Stored data entries ::
--------

(** Attribute assignments [note.x = v] on the in-memory object. *)
Definition set_raw_transcript (t : string) (n : Note) : Note :=
  mkNote (note_id n) (user_id n) t (summary n) (tag n) (notification_timestamp n)
    (audio_path n) (embedding n) (processing_status n) (error_message n)
    (archived n) (created_at n) (updated_at n).
Definition set_summary (s : option string) (n : Note) : Note :=
  mkNote (note_id n) (user_id n) (raw_transcript n) s (tag n) (notification_timestamp n)
    (audio_path n) (embedding n) (processing_status n) (error_message n)
    (archived n) (created_at n) (updated_at n).
Definition set_tag (t : option string) (n : Note) : Note :=
  mkNote (note_id n) (user_id n) (raw_transcript n) (summary n) t (notification_timestamp n)
    (audio_path n) (embedding n) (processing_status n) (error_message n)
    (archived n) (created_at n) (updated_at n).
Definition set_notification_timestamp (ts : option Z) (n : Note) : Note :=
  mkNote (note_id n) (user_id n) (raw_transcript n) (summary n) (tag n) ts
    (audio_path n) (embedding n) (processing_status n) (error_message n)
    (archived n) (created_at n) (updated_at n).
Definition set_embedding (e : option (list byte)) (n : Note) : Note :=
  mkNote (note_id n) (user_id n) (raw_transcript n) (summary n) (tag n)
    (notification_timestamp n) (audio_path n) e (processing_status n)
    (error_message n) (archived n) (created_at n) (updated_at n).
Definition set_processing_status (s : string) (n : Note) : Note :=
  mkNote (note_id n) (user_id n) (raw_transcript n) (summary n) (tag n)
    (notification_timestamp n) (audio_path n) (embedding n) s
    (error_message n) (archived n) (created_at n) (updated_at n).
Definition set_error_message (e : option string) (n : Note) : Note :=
  mkNote (note_id n) (user_id n) (raw_transcript n) (summary n) (tag n)
    (notification_timestamp n) (audio_path n) (embedding n) (processing_status n)
    e (archived n) (created_at n) (updated_at n).
Definition set_updated_at (t : Z) (n : Note) : Note :=
  mkNote (note_id n) (user_id n) (raw_transcript n) (summary n) (tag n)
    (notification_timestamp n) (audio_path n) (embedding n) (processing_status n)
    (error_message n) (archived n) (created_at n) t.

--------

Work instruction ::
Please return all of the entries shown above, exactly as they stand.

Solution to this problem ::
(** Attribute assignments [note.x = v] on the in-memory object. *)
Definition set_raw_transcript (t : string) (n : Note) : Note :=
  mkNote (note_id n) (user_id n) t (summary n) (tag n) (notification_timestamp n)
    (audio_path n) (embedding n) (processing_status n) (error_message n)
    (archived n) (created_at n) (updated_at n).
Definition set_summary (s : option string) (n : Note) : Note :=
  mkNote (note_id n) (user_id n) (raw_transcript n) s (tag n) (notification_timestamp n)
    (audio_path n) (embedding n) (processing_status n) (error_message n)
    (archived n) (created_at n) (updated_at n).
Definition set_tag (t : option string) (n : Note) : Note :=
  mkNote (note_id n) (user_id n) (raw_transcript n) (summary n) t (notification_timestamp n)
    (audio_path n) (embedding n) (processing_status n) (error_message n)
    (archived n) (created_at n) (updated_at n).
Definition set_notification_timestamp (ts : option Z) (n : Note) : Note :=
  mkNote (note_id n) (user_id n) (raw_transcript n) (summary n) (tag n) ts
    (audio_path n) (embedding n) (processing_status n) (error_message n)
    (archived n) (created_at n) (updated_at n).
Definition set_embedding (e : option (list byte)) (n : Note) : Note :=
  mkNote (note_id n) (user_id n) (raw_transcript n) (summary n) (tag n)
    (notification_timestamp n) (audio_path n) e (processing_status n)
    (error_message n) (archived n) (created_at n) (updated_at n).
Definition set_processing_status (s : string) (n : Note) : Note :=
  mkNote (note_id n) (user_id n) (raw_transcript n) (summary n) (tag n)
    (notification_timestamp n) (audio_path n) (embedding n) s
    (error_message n) (archived n) (created_at n) (updated_at n).
Definition set_error_message (e : option string) (n : Note) : Note :=
  mkNote (note_id n) (user_id n) (raw_transcript n) (summary n) (tag n)
    (notification_timestamp n) (audio_path n) (embedding n) (processing_status n)
    e (archived n) (created_at n) (updated_at n).
Definition set_updated_at (t : Z) (n : Note) : Note :=
  mkNote (note_id n) (user_id n) (raw_transcript n) (summary n) (tag n)
    (notification_timestamp n) (audio_path n) (embedding n) (processing_status n)
    (error_message n) (archived n) (created_at n) t.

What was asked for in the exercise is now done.